李保宏，李忠原，刘苗苗，倪雯婷，尹怡铭，赵方舒，田景振，张晓平,3*，崔清华

（1.山东中医药大学药学院，山东济南 250355）（2.山东中医药大学中医药创新研究院，山东济南 250355）（3.山东中医药大学青岛中医药科学院，山东青岛 266112）

我国是糖尿病发病率较高的国家，糖尿病可造成组织炎症、病理损伤和多种心血管疾病[1,2]，而高糖是糖尿病微血管病变的关键因素之一[3]。高浓度葡萄糖及其有毒的副产物，如晚期糖基化终末产物（AGEs）等，会导致糖尿病患者大血管和微血管的内皮功能障碍，包括细胞通透性增加、细胞凋亡、糖萼破裂，造成机体氧化应激和细胞因子分泌异常等[4]，高血糖导致的异常生成的新血管通常是未成熟的，并在视网膜病变中起病理作用，导致玻璃体出血和纤维化，这也是引起糖尿病大血管并发症的始动环节[5]。

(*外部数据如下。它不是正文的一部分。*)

(** * QUIC loss detection (draft 19) and header handling of quicker

    A shallow embedding of [src/loss-detection/loss.detection.draft19.ts]
    (class [QuicLossDetection]) and of
    [src/utilities/handlers/header.handler.ts] (class [HeaderHandler]),
    with the properties of both that the specification states, further
    properties of the two classes, and the bookkeeping of
    [src/http/http3/common/http3.response.ts] (class [Http3Response]).

    Conventions of the embedding.
    - A JavaScript [number] is a rational ([Q]): the arithmetic of the
      source without its rounding.  The constants and the time stamps of
      the detector are integers or dyadic fractions.
    - A [Bignum] packet number is an integer ([Z]).
    - The object [this] of the detector is the record [QuicLossDetection];
      methods are computations of the monad [M], which threads that record,
      collects what the method hands to its collaborators (events emitted,
      calls of the RTT estimator) and may end in a [TypeError] where the
      source reads a property of [undefined].
    - Listeners of the emitted events do not call back into the detector
      while a method runs, and the clock does not advance within one
      method: a method reads one value [now]. *)

From Stdlib Require Import List ZArith QArith Qminmax Qabs Qpower Bool Lia Lqa
  Ascii.
Import ListNotations.
(** X12: a recording that returns has pushed, for every command buffer,
    cube 0 by the path the selector stood on at entry and cube 1 by the
    other path, each with its own blob, and has left the selector where
    it was: each cube is pushed by the same path in every command
    buffer, and again so when the buffers are rebuilt. *)
Theorem each_cube_keeps_its_path (s : VulkanExample) :
  stopped_by (buildCommandBuffers dev s) = None ->
  pushes (calls (final (buildCommandBuffers dev s)))
  = pushes (calls s)
    ++ List.concat (repeat
         [ (if useNew s then StructuredApply else DirectApply, blob Cube0 s);
           (if useNew s then DirectApply else StructuredApply, blob Cube1 s) ]
         (List.length (drawCmdBuffers s)))
  /\ useNew (final (buildCommandBuffers dev s)) = useNew s.
Proof.
  intro H. destruct (buildCommandBuffers_trace s) as (rest & Hc & Hok).
  destruct (Hok H) as [-> Hu]. rewrite app_nil_r in Hc.
  split; [| exact Hu].
  rewrite <- Hc, pushes_app. unfold recording.
  rewrite pushes_flat_map, length_seq. reflexivity.
Qed.
End Recording.

Lemma recorded_is_a_prefix_of_the_recording_witness :
  stopped_by (buildCommandBuffers good_device sample_start) = None
  /\ calls (final (buildCommandBuffers good_device sample_start))
     = calls sample_start ++ recording sample_start.
Proof.
  split; [vm_compute; reflexivity |].
  apply (recorded_is_a_prefix_of_the_recording good_device sample_start).
  vm_compute. reflexivity.
Defined.

Lemma each_cube_keeps_its_path_witness :
  stopped_by (buildCommandBuffers good_device sample_start) = None
  /\ List.length
       (pushes (calls (final (buildCommandBuffers good_device sample_start))))
     = 6%nat.
Proof.
  split; [vm_compute; reflexivity |].
  destruct (each_cube_keeps_its_path good_device sample_start) as [E _].
  - vm_compute. reflexivity.
  - rewrite E. reflexivity.
Defined.

(** ** What the mapped buffers hold *)

Section Uniforms.
Context {G : Glm}.
Variable abi : Abi.
Variable dev : Device.

Lemma synced_same (s s' : VulkanExample) :
  same_uniforms s s' -> synced s -> synced s'.
Proof.
  intros (E1 & E2 & E3 & E4 & E5) (H1 & H2 & H3).
  unfold synced, cube. rewrite E1, E2, E3, E4, E5.
  split; [exact H1 |]. split; [exact H2 | exact H3].
Qed.

Lemma same_uniforms_of_members (s s' : VulkanExample) :
  same_members s s' -> same_uniforms s s'.
Proof.
  unfold same_members. intro H.
  repeat match goal with H : _ /\ _ |- _ => destruct H end.
  repeat split; assumption.
Qed.

Ltac synced_leaf :=
  idtac;
  match goal with
  | H : synced ?s |- synced _ =>
      first [ exact H | refine (synced_same s _ _ H); repeat split ]
  end.
Lemma growing_call_get_starting_coordinates :
  growing call_get_starting_coordinates.
Proof.
  unfold call_get_starting_coordinates.
  apply growing_bind; [ apply growing_next_plan | ].
  intros pl w r w' H.
  pose proof (get_starting_coordinates_db pl (database w)) as G.
  destruct (get_starting_coordinates pl (database w)) as [c d].
  inversion H. cbn in *. subst. apply grows_refl.
Qed.

Lemma growing_downloader (pano_id : option string) :
  growing (run_streetview_downloader_single pano_id).
Proof.
  destruct pano_id; [ apply growing_ret | apply growing_raise ].
Qed.

Lemma growing_set_url (u : option url_value) : growing (set_url u).
Proof.
  unfold set_url. destruct u; [ | apply growing_raise ].
  apply growing_bind; [ apply growing_current_url | intros cu ].
  destruct (UrlParser.parse_google_maps_url cu) as [[lat long] pano].
  apply growing_bind; [ apply growing_call_insert_db | intros ok ].
  apply growing_bind.
  - destruct ok; [ apply growing_downloader | apply growing_ret ].
  - intros _. apply growing_bind; [ apply growing_current_url | ].
    intros _. apply growing_ret.
Qed.

Lemma growing_reseed (u : option url_value) : growing (reseed u).
Proof.
  unfold reseed.
  apply growing_bind; [ apply growing_call_get_starting_coordinates | ].
  intros c. apply growing_bind; [ apply growing_set_url | ].
  intros r. apply growing_ret.
Qed.
(** * Agente Telefonico Contatori: appointment scheduling backend

    A shallow embedding of the request handlers of the meter-replacement
    appointment service (search, confirm, reschedule, date validation,
    operator phone resolution, the appointment list, general information
    and the test insertion) and the properties of its specification.

    Conventions of the embedding:
    - a string is the sequence of its UTF-8 bytes;
    - a JavaScript [Date] is its time value, milliseconds since the epoch, in [Z];
    - a calendar date (the SQL [DATE] column [data_appuntamento], the
      [YYYY-MM-DD] strings [new_date] and [proposed_date], the result of
      [toISOString().split('T')[0]]) is its day number since 1970-01-01;
    - the host's local time zone is an offset east of UTC, in minutes, the
      same over the days a request looks at, and its rendering of a date
      for the locale it-IT is part of the host, since it comes with the
      locale data of the runtime and not with the program;
    - SQL tables are lists of rows, in storage order, and the database
      carries the [lower()] of its locale;
    - [pool.query] runs in a state-and-exception monad over the database,
      a schedule of store faults, the log of issued statements and the
      outbox of the SMS gateway. *)

From Stdlib Require Import ZArith List String Ascii Bool Lia DecimalString.
From Stdlib Require Import Sorted.
Import ListNotations.

Local Open Scope string_scope.
Local Open Scope Z_scope.

(** ** JavaScript values *)

Module JS.

(** Truthiness of a possibly missing string: [undefined], [null] and the
    empty string are falsy. *)
Definition truthy (v : option string) : bool :=
  match v with
  | Some s => negb (s =? "")%string
  | None => false
  end.

(** [v || d] on a possibly missing string. *)
Definition or_else (v : option string) (d : string) : string :=
  match v with
  | Some s => if (s =? "")%string then d else s
  | None => d
  end.

(** A string from the values of its bytes. *)
Definition bytes (l : list Z) : string :=
  string_of_list_ascii (map (fun n => ascii_of_nat (Z.to_nat n)) l).

Definition reverse (s : string) : string :=
  string_of_list_ascii (rev (list_ascii_of_string s)).

(** The white space and line terminators that [String.prototype.trim]
    strips, in UTF-8: TAB, LF, VT, FF, CR, SP, U+00A0, U+1680, U+2000 to
    U+200A, U+2028, U+2029, U+202F, U+205F, U+3000 and U+FEFF. *)
Definition whiteSpace : list string :=
  map bytes
    [ [9]; [10]; [11]; [12]; [13]; [32]; [194; 160]; [225; 154; 128];
      [226; 128; 128]; [226; 128; 129]; [226; 128; 130]; [226; 128; 131];
      [226; 128; 132]; [226; 128; 133]; [226; 128; 134]; [226; 128; 135];
      [226; 128; 136]; [226; 128; 137]; [226; 128; 138];
      [226; 128; 168]; [226; 128; 169]; [226; 128; 175]; [226; 129; 159];
      [227; 128; 128]; [239; 187; 191] ].
Lemma NoDup_btree_iter {A} `{Ord A, Countable A} (X : gset A) : NoDup (btree_iter X).
Proof. rewrite btree_iter_perm. apply NoDup_elements. Qed.

Lemma bmap_iter_perm {K V} `{Ord K, Countable K} (m : gmap K V) :
  bmap_iter m ≡ₚ map_to_list m.
Proof. apply merge_sort_Permutation. Qed.

Lemma elem_of_bmap_iter {K V} `{Ord K, Countable K} (m : gmap K V) k v :
  (k, v) ∈ bmap_iter m ↔ m !! k = Some v.
Proof. rewrite bmap_iter_perm. apply elem_of_map_to_list. Qed.

Lemma NoDup_bmap_iter_keys {K V} `{Ord K, Countable K} (m : gmap K V) :
  NoDup (bmap_iter m).*1.
Proof. rewrite bmap_iter_perm. apply NoDup_fst_map_to_list. Qed.

Lemma length_bmap_iter {K V} `{Ord K, Countable K} (m : gmap K V) :
  length (bmap_iter m) = size m.
Proof. by rewrite bmap_iter_perm, length_map_to_list. Qed.

Lemma elem_of_concat {A} (x : A) (ls : list (list A)) : x ∈ concat ls ↔ ∃ l, x ∈ l ∧ l ∈ ls.
Proof.
  induction ls as [|l ls IH]; cbn; [split; [by intros ?%elem_of_nil|by intros (l & _ & ?%elem_of_nil)]|].
  rewrite elem_of_app, IH. setoid_rewrite elem_of_cons. naive_solver.
Qed.

Lemma concat_singletons {A B} (f : A → B) (l : list A) : concat ((λ x, [f x]) <$> l) = f <$> l.
Proof. induction l as [|x l IH]; [done|]. cbn in *. by rewrite IH. Qed.

(** [pop_first] gives the entry with the lowest key. *)
Lemma bmap_iter_head {K V} `{Ord K, Countable K} (m : gmap K V) k v :
  m !! k = Some v → (∀ k' v', m !! k' = Some v' → ord_le k k') → head (bmap_iter m) = Some (k, v).
Proof.
  intros Hk Hmin. pose proof (StronglySorted_merge_sort key_le (map_to_list m)) as Hs.
  fold (bmap_iter m) in Hs. destruct (bmap_iter m) as [|[k0 v0] l] eqn:E; cbn.
  - apply elem_of_bmap_iter in Hk. rewrite E in Hk. by apply elem_of_nil in Hk.
  - assert (m !! k0 = Some v0) as Hv0 by (apply elem_of_bmap_iter; rewrite E; by left).
    assert (ord_le k0 k) as Hle.
    { apply elem_of_bmap_iter in Hk. rewrite E in Hk. apply elem_of_cons in Hk as [[= -> _]|Hk]; [by apply reflexivity|].
      apply StronglySorted_inv in Hs as [_ Hs]. rewrite Forall_forall in Hs. exact (Hs _ Hk). }
    assert (k0 = k) as -> by (apply (anti_symm ord_le); [done|by eapply Hmin]). congruence.
Qed.

Lemma map_size_insert_ge {K A} `{Countable K} (m : gmap K A) i x : size m ≤ size (<[i := x]> m).
Proof. rewrite map_size_insert. destruct (m !! i); cbn; lia. Qed.

(** ** [sort_by_key]

    The sorts of the code compare a numeric key (an XOR distance, an amount).
    The unstable ones leave ties in an unspecified order: the input list of a
    [HashSet] or [HashMap] has an unspecified order itself, and theorems about
    it hold for every such order. *)

Section SortByKey.
Context {A : Type} (f : A → N).
Definition RegisterCrdt_read (c : RegisterCrdt) : gset (Hash32 * bytes) :=
  list_to_set ((λ p, (p.1, node_value p.2)) <$> map_to_list (mreg_read (crdt_data c))).

(** ** register.rs: [Register] *)

Definition MAX_REG_ENTRY_SIZE : nat := MIN_ENCRYPTABLE_BYTES / 3.
Definition MAX_REG_NUM_ENTRIES : nat := 1024.

Definition Register_new (owner : PublicKey) (meta : XorName) (permissions : Permissions) : Register :=
  let address := {| reg_meta := meta; reg_owner := owner |} in
  {| reg_crdt := RegisterCrdt_new address;
     reg_permissions := {| writers := {[ Key owner ]} ∪ writers permissions |} |}.

Definition Register_address (r : Register) : RegisterAddress := crdt_address (reg_crdt r).
Definition Register_owner (r : Register) : PublicKey := reg_owner (Register_address r).
Definition Register_size (r : Register) : nat := RegisterCrdt_size (reg_crdt r).

Definition Register_bytes (r : Register) : Res RegError bytes :=
  ok_or (bincode_register r) SerialisationFailed.

Definition Register_sign (r : Register) (sk : SecretKey) : Res RegError Signature :=
  if decide (Register_owner r ≠ public_key sk) then Err InvalidSecretKey
  else b ← Register_bytes r; Ok (bls_sign sk b).

Definition Register_get (r : Register) (h : Hash32) : Res RegError bytes :=
  ok_or (RegisterCrdt_get (reg_crdt r) h) (NoSuchEntry h).

Definition Register_read (r : Register) : gset (Hash32 * bytes) := RegisterCrdt_read (reg_crdt r).

Definition check_user_permissions (r : Register) (requester : User) : Res RegError unit :=
  if bool_decide (requester = Key (Register_owner r)) || can_write (reg_permissions r) requester
  then Ok tt else Err (AccessDenied requester).

Definition check_register_op (r : Register) (op : RegisterOp) : Res RegError unit :=
  _ ← check_user_permissions r (op_source op);
  if everyone_can_write (reg_permissions r) then Ok tt
  else match op_source op with
       | Anyone => Ok tt
       | Key pk => verify_signature op pk
       end.

Definition check_entry_and_reg_sizes (r : Register) (entry : bytes) : Res RegError unit :=
  let size := length entry in
  if decide (MAX_REG_ENTRY_SIZE < size) then Err (EntryTooBig size MAX_REG_ENTRY_SIZE)
  else
    let reg_size := RegisterCrdt_size (reg_crdt r) in
    if decide (MAX_REG_NUM_ENTRIES ≤ reg_size) then Err (TooManyEntries reg_size) else Ok tt.

Definition on_crdt {A : Type} (m : StM RegisterCrdt RegError A) : StM Register RegError A := λ r,
  let '(c, x) := m (reg_crdt r) in
  ({| reg_crdt := c; reg_permissions := reg_permissions r |}, x).

Definition Register_write (entry : bytes) (children : gset Hash32)
    : StM Register RegError (Hash32 * RegisterOp) := λ r,
  (_ ← lift_res (check_entry_and_reg_sizes r entry);
   on_crdt (RegisterCrdt_write entry children (Key (Register_owner r)))) r.

Definition Register_apply_op (op : RegisterOp) : StM Register RegError unit := λ r,
  (_ ← lift_res (check_entry_and_reg_sizes r (node_value (op_crdt_op op)));
   _ ← lift_res (check_register_op r op);
   on_crdt (RegisterCrdt_apply_op op)) r.

Definition Register_merge (r other : Register) : Register :=
  {| reg_crdt := RegisterCrdt_merge (reg_crdt r) (reg_crdt other);
     reg_permissions := reg_permissions r |}.

(** ** register.rs: [SignedRegister] *)

Definition SignedRegister_new (base : Register) (sig : Signature) : SignedRegister :=
  {| base_register := base; sr_signature := sig; sr_ops := ∅ |}.

Definition Register_into_signed (r : Register) (sk : SecretKey) : Res RegError SignedRegister :=
  sig ← Register_sign r sk; Ok (SignedRegister_new r sig).

Definition SignedRegister_address (sr : SignedRegister) : RegisterAddress :=
  Register_address (base_register sr).
Definition SignedRegister_owner (sr : SignedRegister) : PublicKey :=
  Register_owner (base_register sr).

Definition SignedRegister_verify (sr : SignedRegister) : Res RegError unit :=
  b ← Register_bytes (base_register sr);
  if negb (bls_verify (Register_owner (base_register sr)) (sr_signature sr) b)
  then Err InvalidSignature
  else try_for_each (check_register_op (base_register sr)) (btree_iter (sr_ops sr)).

Definition verify_with_address (sr : SignedRegister) (address : RegisterAddress) : Res RegError unit :=
  if decide (Register_address (base_register sr) ≠ address)
  then Err (InvalidRegisterAddress address (SignedRegister_address sr))
  else SignedRegister_verify sr.

Definition apply_op_res (r : Register) (op : RegisterOp) : Res RegError Register :=
  match Register_apply_op op r with
  | (r', Ok _) => Ok r'
  | (_, Err e) => Err e
  | (_, Panic w) => Panic w
  end.

Definition SignedRegister_register (sr : SignedRegister) : Res RegError Register :=
  try_fold apply_op_res (base_register sr) (btree_iter (sr_ops sr)).

Definition with_ops (sr : SignedRegister) (ops : gset RegisterOp) : SignedRegister :=
  {| base_register := base_register sr; sr_signature := sr_signature sr; sr_ops := ops |}.

Definition SignedRegister_merge (other : SignedRegister) : StM SignedRegister RegError unit := λ sr,
  if decide (base_register sr ≠ base_register other) then (sr, Err DifferentBaseRegister)
  else (with_ops sr (sr_ops sr ∪ sr_ops other), Ok tt).

Definition verified_merge (other : SignedRegister) : StM SignedRegister RegError unit := λ sr,
  if decide (base_register sr ≠ base_register other) then (sr, Err DifferentBaseRegister)
  else match SignedRegister_verify other with
       | Ok _ => (with_ops sr (sr_ops sr ∪ sr_ops other), Ok tt)
       | Err e => (sr, Err e)
       | Panic w => (sr, Panic w)
       end.

Definition add_op (op : RegisterOp) : StM SignedRegister RegError unit := λ sr,
  match check_register_op (base_register sr) op with
  | Ok _ => (with_ops sr ({[ op ]} ∪ sr_ops sr), Ok tt)
  | Err e => (sr, Err e)
  | Panic w => (sr, Panic w)
  end.

End Operations.

#[global] Arguments bytes_for_signing : simpl never.
#[global] Arguments u64_to_ne_bytes : simpl never.
#[global] Arguments MAX_REG_NUM_ENTRIES : simpl never.

(** ** Specification and lemmas *)

Section Spec.
Context `{BLS : BlsCrate, XN : XorNameCrate, HX : HexCrate, CR : CrdtsCrate}.
Context `{SE : SelfEncryptionCrate, RP : !RegisterParams}.

(** What a replica promises about an operation it holds: the register is open
    to everyone, or a permitted key signed exactly these bytes. *)
Definition op_authorised (r : Register) (op : RegisterOp) : Prop :=
  Anyone ∈ writers (reg_permissions r) ∨
  ∃ pk sig, op_source op = Key pk ∧
    (pk = Register_owner r ∨ Key pk ∈ writers (reg_permissions r)) ∧
    op_signature op = Some sig ∧ bls_verify pk sig (bytes_for_signing op) = true.

(** What it promises about the whole register. *)
Definition sr_authentic (sr : SignedRegister) : Prop :=
  (∃ b, bincode_register (base_register sr) = Some b ∧
        bls_verify (SignedRegister_owner sr) (sr_signature sr) b = true) ∧
  ∀ op, op ∈ sr_ops sr → op_authorised (base_register sr) op.

Lemma verify_signature_iff op pk :
  verify_signature op pk = Ok tt ↔
  ∃ sig, op_signature op = Some sig ∧ bls_verify pk sig (bytes_for_signing op) = true.
Proof.
  unfold verify_signature. destruct (op_signature op) as [sig|]; cbn; [|naive_solver].
  rewrite exists_Some_eq. by destruct (bls_verify pk sig (bytes_for_signing op)).
Qed.

Lemma check_user_permissions_iff r u :
  check_user_permissions r u = Ok tt ↔
  u = Key (Register_owner r) ∨ Anyone ∈ writers (reg_permissions r) ∨ u ∈ writers (reg_permissions r).
Proof.
  unfold check_user_permissions, can_write, everyone_can_write.
  repeat case_bool_decide; cbn; naive_solver.
Qed.

Lemma check_register_op_iff r op : check_register_op r op = Ok tt ↔ op_authorised r op.
Proof.
  unfold check_register_op, op_authorised. rewrite bind_Ok_iff. split.
  - intros ([] & Hp & Hs). apply check_user_permissions_iff in Hp. revert Hs.
    unfold everyone_can_write. case_bool_decide as Hany; [by left|].
    destruct (op_source op) as [|pk]; [naive_solver|].
    rewrite verify_signature_iff. intros (sig & ? & ?). right. exists pk, sig. naive_solver.
  - intros Ha. exists tt. rewrite check_user_permissions_iff. unfold everyone_can_write.
    case_bool_decide as Hany; [naive_solver|].
    destruct Ha as [|(pk & sig & -> & Hp & Hsig)]; [done|].
    rewrite verify_signature_iff. naive_solver.
Qed.

Lemma check_register_op_unit r op x : check_register_op r op = Ok x ↔ op_authorised r op.
Proof. destruct x. apply check_register_op_iff. Qed.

无花果乳浆是桑科榕属药食两用植物无花果（Ficus caricaL.）的鲜果和茎秆挤出的乳白色粘稠乳汁，是一种在植物特殊分泌细胞中发现的复杂分子混合物的水悬浮液，可以合成和储存相当数量的不同次生代谢物，如含有有机酸、脂肪酸、三萜类化合物、类固醇、蛋白质和氨基酸等[6,7]。无花果乳浆部分来自于无花果，在化学成分和功能上具有一定相似性，无花果作为药食两用的植物果实，主要含有黄酮、香豆素、甾醇和三萜类等化合物[8]，其各部位在治疗皮肤病、抗肿瘤、免疫调节、抗菌等方面具有突出效果，中医记载无花果可治疗便秘，作为泻药，治疗痢疾和肠炎[9]，现代研究[10]显示可抑制结直肠癌、乳腺癌、肝癌等及肿瘤血管形成；无花果叶提取物可通过刺激胰腺β细胞产生胰岛素，降低2型糖尿病大鼠的血糖和血脂[11]，也可抑制VEGF-A的mRNA表达水平[12]；无花果乳浆在民间可治疣[13,14]。但截止目前，无花果乳浆对糖尿病微血管作用效果的基础研究较少，本研究从微血管生理角度，探究无花果乳浆对于高糖诱导血管内皮细胞的损伤保护作用。

1 材料与方法

1.1 实验材料

新鲜采摘于广西玉林的无花果乳浆（批号：20210901）；胰蛋白酶（不含EDTA）（货号：25200056）、胎牛血清（FBS）（货号：16140071）、磷酸缓冲液（PBS），美国Gibco公司；Transwell侵袭小室（批号：351157）、Martigel基质胶（批号：256234），美国康宁公司；ECM培养基，美国Sciencell公司；Annexin V-FITC/PI双染凋亡检测试剂盒（批号：556547），美国BD公司；SOD（货号：ml063052）、LDH（货号：ml024518）、NO（货号：ml022390）ELISA试剂盒，上海酶联生物；VEGF（货号：C18013036）、ET-1（货号：C19013037）、eNOs（货号：C13013038）ELISA试剂盒，武汉华美生物；Huvec人脐静脉血管内皮细胞（ATCC CRL-1730）购自普诺赛，在质量分数5%ECM完全培养基中传代培养；其余试剂均为分析纯。

1.2 主要仪器设备

N-1100旋转蒸发仪，东京理化器械株式会社；SCIENTZ-10N冷冻干燥机，宁波新芝生物；safe-1200TE生物安全柜，上海力新仪器公司；HF90二氧化碳培养箱，上海力新仪器公司；Spectra Max M5酶标仪，美国分子仪器公司；CKX41倒置显微镜，日本奥林巴斯公司；Accuri C6流式细胞仪，美国BD公司。

1.3 无花果乳浆的萃取分离

取广西夏季（九月）新鲜采集的无花果挤出乳浆混悬液，经山东中医药大学中医药创新研究院崔清华副教授鉴定确认，取新鲜收集的无花果乳浆，在磁力搅拌器作用下，缓慢多次地搅拌加入无水乙醇，使其体积分数达60%，4 ℃静置24 h，使用10层纱布过滤，抽滤，收集上清液和沉淀。所得上清液，按前述步骤搅拌加入无水乙醇至体系醇浓度达90%，4 ℃静置24 h，抽滤，上清液旋转蒸发至无醇味，分别按1:1（V/V）比例加入石油醚、乙酸乙酯、水饱和的正丁醇进行系统溶剂萃取，充分振摇后静置分层，旋转蒸发至无溶剂残留，冷冻干燥得固体。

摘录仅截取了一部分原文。